== Extracted data

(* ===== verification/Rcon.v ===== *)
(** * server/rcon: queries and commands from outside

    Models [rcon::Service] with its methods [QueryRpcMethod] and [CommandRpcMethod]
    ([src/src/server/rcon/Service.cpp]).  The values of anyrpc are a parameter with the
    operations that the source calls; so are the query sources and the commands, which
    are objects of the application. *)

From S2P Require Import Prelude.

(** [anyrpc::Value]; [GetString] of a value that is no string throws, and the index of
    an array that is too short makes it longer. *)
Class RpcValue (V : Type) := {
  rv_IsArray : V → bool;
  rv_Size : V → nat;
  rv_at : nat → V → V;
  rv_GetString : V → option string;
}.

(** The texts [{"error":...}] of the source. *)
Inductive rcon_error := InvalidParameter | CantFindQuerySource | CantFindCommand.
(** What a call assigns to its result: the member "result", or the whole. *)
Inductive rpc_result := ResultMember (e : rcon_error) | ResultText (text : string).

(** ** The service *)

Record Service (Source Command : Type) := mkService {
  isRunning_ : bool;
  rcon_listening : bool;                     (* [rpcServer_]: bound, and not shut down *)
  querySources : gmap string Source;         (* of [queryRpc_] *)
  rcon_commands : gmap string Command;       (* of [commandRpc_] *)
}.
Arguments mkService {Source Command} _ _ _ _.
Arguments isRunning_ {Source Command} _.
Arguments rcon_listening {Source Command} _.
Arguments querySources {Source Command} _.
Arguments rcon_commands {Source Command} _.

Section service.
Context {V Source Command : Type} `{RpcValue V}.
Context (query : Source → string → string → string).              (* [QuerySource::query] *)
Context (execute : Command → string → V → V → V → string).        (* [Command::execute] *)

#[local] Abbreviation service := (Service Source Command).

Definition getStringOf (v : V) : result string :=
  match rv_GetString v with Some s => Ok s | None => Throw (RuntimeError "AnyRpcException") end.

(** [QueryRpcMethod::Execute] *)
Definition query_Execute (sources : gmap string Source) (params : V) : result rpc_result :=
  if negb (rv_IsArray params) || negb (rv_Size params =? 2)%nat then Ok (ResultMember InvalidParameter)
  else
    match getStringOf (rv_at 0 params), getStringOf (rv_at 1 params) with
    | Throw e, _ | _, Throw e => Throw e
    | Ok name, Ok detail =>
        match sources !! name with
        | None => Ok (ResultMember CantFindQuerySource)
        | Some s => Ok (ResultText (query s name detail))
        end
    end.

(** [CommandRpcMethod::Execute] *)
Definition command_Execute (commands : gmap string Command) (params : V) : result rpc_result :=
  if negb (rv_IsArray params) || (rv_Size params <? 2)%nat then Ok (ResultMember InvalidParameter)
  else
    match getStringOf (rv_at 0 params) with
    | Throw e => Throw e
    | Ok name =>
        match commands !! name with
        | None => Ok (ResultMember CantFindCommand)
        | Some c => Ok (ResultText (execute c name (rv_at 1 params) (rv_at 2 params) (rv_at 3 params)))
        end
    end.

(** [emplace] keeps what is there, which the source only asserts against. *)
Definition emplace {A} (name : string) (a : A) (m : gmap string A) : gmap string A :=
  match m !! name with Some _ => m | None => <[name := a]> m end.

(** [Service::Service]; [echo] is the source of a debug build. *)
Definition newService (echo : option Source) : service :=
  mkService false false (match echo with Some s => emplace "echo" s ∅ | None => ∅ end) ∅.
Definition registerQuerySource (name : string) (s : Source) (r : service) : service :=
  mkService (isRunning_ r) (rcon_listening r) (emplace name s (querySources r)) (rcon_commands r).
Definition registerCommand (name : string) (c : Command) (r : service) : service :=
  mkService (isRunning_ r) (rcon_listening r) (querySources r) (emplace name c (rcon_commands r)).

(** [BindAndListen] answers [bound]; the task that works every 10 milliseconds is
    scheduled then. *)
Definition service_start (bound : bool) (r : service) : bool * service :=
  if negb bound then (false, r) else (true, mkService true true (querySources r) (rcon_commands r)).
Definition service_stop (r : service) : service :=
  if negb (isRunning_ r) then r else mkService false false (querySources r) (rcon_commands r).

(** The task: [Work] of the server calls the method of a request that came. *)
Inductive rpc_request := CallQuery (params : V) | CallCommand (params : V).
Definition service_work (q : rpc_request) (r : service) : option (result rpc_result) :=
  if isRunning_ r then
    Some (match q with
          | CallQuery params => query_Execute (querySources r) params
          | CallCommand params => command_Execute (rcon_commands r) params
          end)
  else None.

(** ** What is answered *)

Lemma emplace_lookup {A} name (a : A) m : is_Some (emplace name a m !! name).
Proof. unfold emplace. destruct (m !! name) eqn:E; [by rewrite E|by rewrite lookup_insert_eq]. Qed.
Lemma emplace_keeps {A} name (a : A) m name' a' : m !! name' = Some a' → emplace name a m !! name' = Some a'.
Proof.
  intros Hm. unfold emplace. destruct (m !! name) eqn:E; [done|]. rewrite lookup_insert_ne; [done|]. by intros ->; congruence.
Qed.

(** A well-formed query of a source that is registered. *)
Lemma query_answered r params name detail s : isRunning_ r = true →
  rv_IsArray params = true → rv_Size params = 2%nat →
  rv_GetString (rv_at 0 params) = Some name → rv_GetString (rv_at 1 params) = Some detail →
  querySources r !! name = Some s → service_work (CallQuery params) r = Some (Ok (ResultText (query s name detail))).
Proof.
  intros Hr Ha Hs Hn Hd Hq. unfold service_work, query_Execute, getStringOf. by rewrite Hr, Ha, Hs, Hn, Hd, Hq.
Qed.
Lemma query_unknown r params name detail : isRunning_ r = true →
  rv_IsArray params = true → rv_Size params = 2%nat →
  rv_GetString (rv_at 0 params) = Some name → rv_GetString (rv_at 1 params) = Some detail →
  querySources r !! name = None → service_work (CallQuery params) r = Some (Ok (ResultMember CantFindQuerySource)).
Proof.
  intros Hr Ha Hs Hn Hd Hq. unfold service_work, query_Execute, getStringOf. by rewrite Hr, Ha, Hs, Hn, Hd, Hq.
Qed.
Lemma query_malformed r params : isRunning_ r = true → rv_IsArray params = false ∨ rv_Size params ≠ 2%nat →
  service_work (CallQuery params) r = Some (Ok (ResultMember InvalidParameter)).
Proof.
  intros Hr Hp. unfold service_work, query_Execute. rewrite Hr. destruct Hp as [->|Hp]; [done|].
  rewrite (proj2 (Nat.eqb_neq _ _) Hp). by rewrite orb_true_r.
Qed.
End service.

====
== Extracted data

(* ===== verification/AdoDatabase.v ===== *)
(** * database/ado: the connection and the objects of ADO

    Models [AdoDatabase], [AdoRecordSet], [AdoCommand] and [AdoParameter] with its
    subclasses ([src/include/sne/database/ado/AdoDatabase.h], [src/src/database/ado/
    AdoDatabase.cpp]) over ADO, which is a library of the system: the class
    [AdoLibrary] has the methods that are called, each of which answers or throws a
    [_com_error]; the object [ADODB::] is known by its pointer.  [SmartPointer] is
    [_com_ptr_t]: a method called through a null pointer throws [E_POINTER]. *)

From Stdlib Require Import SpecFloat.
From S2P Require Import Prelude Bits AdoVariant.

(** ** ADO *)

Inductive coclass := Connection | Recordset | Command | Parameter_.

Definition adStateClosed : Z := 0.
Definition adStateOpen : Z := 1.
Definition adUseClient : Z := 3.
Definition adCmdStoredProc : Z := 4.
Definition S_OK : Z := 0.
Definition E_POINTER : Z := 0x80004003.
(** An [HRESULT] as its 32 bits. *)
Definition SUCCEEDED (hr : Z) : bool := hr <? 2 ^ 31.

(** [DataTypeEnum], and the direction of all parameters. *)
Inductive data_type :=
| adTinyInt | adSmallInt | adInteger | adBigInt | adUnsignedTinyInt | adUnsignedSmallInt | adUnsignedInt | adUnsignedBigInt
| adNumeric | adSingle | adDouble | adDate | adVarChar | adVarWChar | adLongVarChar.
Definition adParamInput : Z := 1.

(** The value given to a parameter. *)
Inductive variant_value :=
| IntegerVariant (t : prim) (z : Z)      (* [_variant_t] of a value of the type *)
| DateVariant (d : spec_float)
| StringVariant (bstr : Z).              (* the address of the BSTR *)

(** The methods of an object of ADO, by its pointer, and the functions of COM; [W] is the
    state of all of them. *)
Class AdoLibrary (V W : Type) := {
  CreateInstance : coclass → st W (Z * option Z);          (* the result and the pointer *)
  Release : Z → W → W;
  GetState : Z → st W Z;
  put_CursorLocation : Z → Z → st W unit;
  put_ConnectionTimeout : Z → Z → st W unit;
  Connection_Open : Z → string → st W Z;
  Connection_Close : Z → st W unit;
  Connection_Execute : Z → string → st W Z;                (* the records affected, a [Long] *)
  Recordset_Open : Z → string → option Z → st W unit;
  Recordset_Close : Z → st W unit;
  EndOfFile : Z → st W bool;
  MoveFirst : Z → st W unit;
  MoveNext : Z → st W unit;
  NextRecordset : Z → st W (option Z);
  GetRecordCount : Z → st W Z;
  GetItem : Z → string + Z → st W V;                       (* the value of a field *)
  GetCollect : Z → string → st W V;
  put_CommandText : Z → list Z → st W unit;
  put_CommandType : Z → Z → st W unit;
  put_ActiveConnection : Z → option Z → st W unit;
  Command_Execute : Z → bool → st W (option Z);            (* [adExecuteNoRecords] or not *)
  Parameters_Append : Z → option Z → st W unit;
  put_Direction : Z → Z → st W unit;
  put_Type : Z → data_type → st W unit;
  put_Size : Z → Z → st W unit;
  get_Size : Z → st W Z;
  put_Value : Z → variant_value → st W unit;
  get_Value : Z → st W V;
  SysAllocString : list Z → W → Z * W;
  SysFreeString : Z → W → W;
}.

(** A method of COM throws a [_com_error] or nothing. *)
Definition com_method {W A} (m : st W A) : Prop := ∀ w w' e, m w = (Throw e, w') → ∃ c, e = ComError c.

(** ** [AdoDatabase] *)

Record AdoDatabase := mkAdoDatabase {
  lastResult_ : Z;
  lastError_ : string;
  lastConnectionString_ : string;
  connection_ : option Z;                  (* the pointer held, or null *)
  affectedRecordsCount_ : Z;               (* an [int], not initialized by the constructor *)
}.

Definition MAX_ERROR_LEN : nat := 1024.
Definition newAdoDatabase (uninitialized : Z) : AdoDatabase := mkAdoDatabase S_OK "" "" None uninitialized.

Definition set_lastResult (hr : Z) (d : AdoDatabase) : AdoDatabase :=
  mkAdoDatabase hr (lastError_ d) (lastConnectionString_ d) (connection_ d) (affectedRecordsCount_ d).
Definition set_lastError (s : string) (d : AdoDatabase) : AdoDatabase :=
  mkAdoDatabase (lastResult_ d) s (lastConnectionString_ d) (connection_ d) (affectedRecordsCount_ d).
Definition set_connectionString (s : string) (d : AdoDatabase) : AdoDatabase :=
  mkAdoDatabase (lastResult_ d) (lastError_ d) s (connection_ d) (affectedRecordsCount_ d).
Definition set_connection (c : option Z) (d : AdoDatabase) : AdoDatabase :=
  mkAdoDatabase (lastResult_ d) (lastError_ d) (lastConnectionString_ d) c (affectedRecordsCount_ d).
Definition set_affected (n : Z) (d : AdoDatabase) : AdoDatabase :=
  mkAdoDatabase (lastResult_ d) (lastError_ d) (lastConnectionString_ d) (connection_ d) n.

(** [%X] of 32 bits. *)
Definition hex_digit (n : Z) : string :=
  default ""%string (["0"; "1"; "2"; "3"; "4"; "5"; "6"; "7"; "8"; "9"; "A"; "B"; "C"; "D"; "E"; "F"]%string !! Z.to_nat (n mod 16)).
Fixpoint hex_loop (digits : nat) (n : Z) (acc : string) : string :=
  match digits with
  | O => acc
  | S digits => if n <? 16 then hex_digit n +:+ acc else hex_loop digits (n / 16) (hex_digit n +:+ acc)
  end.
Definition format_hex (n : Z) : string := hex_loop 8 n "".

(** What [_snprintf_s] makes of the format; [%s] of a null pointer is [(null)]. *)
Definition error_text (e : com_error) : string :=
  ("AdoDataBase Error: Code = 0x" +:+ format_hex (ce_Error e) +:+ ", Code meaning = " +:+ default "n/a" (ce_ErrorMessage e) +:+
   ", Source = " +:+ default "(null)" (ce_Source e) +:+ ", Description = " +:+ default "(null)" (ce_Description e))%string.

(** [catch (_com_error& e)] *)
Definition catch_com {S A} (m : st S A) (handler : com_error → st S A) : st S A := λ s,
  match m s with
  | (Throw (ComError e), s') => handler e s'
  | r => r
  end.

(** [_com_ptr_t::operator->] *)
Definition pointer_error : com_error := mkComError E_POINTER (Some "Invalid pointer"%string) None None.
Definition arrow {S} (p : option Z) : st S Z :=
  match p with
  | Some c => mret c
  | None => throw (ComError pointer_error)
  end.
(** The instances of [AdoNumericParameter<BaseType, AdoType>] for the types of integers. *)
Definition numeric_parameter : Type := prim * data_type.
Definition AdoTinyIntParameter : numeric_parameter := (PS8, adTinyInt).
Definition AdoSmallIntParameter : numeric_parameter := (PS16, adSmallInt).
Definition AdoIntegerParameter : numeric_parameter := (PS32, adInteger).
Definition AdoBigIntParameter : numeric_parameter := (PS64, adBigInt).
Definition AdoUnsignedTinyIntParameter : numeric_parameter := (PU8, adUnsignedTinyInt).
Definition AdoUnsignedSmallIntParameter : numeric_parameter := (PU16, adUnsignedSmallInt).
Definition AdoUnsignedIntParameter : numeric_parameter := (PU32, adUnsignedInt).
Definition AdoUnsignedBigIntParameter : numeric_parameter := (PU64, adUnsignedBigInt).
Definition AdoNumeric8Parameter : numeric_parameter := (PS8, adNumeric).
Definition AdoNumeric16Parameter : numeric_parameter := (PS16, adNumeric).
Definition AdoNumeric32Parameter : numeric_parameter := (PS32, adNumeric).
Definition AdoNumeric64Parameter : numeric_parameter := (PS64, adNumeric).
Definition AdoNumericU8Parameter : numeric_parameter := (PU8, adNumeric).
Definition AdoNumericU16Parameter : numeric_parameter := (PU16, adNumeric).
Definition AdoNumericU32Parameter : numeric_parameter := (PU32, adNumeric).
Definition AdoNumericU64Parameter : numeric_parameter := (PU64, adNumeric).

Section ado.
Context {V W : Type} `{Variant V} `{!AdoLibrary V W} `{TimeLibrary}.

====
== Extracted data

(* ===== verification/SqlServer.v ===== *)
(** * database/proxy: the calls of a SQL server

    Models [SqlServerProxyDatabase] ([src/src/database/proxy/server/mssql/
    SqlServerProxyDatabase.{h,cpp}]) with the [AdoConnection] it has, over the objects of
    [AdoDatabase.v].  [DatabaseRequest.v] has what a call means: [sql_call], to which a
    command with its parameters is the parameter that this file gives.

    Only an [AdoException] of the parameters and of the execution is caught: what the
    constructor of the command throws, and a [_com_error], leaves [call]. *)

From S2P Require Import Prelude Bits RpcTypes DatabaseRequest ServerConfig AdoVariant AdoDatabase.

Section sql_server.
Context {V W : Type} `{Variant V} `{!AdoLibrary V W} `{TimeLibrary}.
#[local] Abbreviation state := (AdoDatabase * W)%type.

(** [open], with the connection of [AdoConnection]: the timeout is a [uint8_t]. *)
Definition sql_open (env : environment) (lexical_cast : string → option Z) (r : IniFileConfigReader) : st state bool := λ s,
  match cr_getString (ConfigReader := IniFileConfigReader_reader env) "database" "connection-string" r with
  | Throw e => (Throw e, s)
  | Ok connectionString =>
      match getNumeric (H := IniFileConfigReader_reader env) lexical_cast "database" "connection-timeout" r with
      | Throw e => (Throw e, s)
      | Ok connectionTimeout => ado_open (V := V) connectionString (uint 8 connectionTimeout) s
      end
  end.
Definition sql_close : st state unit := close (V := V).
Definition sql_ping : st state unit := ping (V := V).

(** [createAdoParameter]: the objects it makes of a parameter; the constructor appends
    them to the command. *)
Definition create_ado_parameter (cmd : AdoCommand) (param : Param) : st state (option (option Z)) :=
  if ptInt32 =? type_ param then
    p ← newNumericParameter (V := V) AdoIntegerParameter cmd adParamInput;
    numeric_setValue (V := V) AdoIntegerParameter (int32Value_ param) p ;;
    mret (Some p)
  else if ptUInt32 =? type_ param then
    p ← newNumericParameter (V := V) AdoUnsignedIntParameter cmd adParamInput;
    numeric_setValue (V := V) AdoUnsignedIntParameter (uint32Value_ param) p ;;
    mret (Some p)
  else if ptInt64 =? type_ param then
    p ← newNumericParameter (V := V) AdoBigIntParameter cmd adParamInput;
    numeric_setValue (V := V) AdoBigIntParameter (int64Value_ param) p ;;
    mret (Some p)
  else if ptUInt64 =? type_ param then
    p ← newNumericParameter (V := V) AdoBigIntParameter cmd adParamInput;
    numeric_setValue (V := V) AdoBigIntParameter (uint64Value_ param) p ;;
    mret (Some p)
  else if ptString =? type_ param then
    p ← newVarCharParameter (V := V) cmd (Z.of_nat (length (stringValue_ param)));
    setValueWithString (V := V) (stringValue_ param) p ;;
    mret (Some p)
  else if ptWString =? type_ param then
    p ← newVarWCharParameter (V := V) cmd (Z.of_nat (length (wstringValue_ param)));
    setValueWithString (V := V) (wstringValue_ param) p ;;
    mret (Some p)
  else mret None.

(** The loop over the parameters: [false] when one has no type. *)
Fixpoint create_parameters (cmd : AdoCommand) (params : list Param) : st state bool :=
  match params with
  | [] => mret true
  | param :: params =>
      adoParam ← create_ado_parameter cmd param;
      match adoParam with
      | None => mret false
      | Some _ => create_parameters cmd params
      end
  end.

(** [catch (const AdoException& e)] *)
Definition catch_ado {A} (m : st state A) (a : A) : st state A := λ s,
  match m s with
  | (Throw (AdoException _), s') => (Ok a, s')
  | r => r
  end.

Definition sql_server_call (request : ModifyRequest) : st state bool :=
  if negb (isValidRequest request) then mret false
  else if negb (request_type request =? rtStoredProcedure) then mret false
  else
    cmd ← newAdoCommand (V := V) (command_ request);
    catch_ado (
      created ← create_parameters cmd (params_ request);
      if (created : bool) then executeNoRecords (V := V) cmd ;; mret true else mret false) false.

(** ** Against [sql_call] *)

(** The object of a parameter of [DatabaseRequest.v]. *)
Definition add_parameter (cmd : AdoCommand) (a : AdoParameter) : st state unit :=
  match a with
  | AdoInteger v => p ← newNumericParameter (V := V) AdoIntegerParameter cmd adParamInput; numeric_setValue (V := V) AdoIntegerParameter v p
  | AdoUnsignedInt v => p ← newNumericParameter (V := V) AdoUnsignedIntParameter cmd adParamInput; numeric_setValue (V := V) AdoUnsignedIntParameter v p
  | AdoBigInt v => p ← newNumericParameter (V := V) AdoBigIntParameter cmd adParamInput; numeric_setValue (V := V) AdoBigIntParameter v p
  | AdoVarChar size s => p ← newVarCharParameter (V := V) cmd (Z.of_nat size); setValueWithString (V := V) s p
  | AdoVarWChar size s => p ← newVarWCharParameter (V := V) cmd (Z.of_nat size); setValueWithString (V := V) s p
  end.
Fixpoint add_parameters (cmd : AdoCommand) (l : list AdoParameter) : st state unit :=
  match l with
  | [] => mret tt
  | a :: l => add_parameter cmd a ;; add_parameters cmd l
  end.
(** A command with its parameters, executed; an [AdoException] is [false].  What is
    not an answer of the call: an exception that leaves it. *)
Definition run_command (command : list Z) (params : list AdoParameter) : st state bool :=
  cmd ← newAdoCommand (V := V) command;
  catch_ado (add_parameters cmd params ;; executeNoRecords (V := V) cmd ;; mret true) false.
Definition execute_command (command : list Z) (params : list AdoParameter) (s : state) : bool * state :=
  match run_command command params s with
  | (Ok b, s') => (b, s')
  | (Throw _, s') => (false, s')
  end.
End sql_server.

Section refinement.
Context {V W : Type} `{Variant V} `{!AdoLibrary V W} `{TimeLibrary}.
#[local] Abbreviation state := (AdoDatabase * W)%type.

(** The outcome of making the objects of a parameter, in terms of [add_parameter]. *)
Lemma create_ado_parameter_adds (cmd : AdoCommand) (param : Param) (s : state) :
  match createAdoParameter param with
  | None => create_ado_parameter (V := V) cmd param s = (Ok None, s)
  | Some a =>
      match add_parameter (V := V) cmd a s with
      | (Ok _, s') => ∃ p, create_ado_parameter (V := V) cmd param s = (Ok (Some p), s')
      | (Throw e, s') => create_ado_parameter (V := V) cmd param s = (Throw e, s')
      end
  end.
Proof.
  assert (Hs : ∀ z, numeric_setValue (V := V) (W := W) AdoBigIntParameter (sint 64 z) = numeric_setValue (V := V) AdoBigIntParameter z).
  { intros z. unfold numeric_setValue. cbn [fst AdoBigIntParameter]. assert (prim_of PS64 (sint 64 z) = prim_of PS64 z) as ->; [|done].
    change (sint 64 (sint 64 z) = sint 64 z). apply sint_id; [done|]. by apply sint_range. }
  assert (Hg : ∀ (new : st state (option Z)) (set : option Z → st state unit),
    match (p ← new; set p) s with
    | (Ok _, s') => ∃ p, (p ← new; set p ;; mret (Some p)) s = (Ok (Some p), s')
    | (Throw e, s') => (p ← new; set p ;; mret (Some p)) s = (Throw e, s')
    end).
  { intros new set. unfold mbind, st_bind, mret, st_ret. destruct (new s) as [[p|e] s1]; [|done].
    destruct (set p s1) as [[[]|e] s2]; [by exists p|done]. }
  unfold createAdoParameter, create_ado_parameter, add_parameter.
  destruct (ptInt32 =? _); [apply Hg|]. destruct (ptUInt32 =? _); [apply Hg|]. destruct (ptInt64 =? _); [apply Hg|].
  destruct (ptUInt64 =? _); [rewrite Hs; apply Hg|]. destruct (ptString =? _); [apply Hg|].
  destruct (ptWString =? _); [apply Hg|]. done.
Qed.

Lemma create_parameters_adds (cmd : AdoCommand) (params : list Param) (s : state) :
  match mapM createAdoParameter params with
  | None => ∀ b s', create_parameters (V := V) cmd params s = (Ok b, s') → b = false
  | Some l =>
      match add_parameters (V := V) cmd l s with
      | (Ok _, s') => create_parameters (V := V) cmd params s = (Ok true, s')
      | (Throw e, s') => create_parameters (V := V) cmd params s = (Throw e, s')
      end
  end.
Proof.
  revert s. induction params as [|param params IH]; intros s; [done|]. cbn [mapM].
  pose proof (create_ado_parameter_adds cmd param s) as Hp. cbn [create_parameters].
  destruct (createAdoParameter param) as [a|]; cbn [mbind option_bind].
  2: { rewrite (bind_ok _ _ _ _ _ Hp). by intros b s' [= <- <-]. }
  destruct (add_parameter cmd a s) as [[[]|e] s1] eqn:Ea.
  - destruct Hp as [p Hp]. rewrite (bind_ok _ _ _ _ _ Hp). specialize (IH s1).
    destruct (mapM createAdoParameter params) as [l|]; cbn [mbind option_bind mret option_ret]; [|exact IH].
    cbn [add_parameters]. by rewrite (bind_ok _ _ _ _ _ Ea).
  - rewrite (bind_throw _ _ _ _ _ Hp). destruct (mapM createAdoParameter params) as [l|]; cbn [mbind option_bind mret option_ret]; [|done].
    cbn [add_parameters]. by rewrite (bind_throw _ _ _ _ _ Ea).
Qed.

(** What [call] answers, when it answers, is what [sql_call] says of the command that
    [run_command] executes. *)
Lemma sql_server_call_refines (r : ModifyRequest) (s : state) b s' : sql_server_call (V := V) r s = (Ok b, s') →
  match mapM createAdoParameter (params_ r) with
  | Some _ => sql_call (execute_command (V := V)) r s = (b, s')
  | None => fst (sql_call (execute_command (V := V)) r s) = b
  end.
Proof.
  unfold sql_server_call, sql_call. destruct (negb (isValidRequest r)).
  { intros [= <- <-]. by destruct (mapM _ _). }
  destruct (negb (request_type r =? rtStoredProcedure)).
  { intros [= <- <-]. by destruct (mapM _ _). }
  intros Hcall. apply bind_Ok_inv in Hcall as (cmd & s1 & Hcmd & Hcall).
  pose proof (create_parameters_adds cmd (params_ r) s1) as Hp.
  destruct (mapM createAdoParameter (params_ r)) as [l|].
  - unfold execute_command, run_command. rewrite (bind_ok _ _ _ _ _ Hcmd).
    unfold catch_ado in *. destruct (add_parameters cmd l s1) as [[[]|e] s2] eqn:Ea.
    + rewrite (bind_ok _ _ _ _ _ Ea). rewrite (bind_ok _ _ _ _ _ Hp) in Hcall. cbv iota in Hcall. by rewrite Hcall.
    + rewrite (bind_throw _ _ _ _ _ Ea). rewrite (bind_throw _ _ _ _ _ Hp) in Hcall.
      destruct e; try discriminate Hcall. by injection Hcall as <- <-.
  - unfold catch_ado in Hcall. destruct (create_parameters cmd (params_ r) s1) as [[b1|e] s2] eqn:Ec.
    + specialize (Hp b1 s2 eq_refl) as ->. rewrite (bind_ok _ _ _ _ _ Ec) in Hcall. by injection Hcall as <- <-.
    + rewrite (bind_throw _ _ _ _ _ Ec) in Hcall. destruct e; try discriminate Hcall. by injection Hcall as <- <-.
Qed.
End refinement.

====

Description of the task
Could you restate, word for word, the lines above from the one with "Connection_Execute : Z" to the one with "put_Size : Z → Z → st W unit;", both included?

Answer below
  Connection_Execute : Z → string → st W Z;                (* the records affected, a [Long] *)
  Recordset_Open : Z → string → option Z → st W unit;
  Recordset_Close : Z → st W unit;
  EndOfFile : Z → st W bool;
  MoveFirst : Z → st W unit;
  MoveNext : Z → st W unit;
  NextRecordset : Z → st W (option Z);
  GetRecordCount : Z → st W Z;
  GetItem : Z → string + Z → st W V;                       (* the value of a field *)
  GetCollect : Z → string → st W V;
  put_CommandText : Z → list Z → st W unit;
  put_CommandType : Z → Z → st W unit;
  put_ActiveConnection : Z → option Z → st W unit;
  Command_Execute : Z → bool → st W (option Z);            (* [adExecuteNoRecords] or not *)
  Parameters_Append : Z → option Z → st W unit;
  put_Direction : Z → Z → st W unit;
  put_Type : Z → data_type → st W unit;
  put_Size : Z → Z → st W unit;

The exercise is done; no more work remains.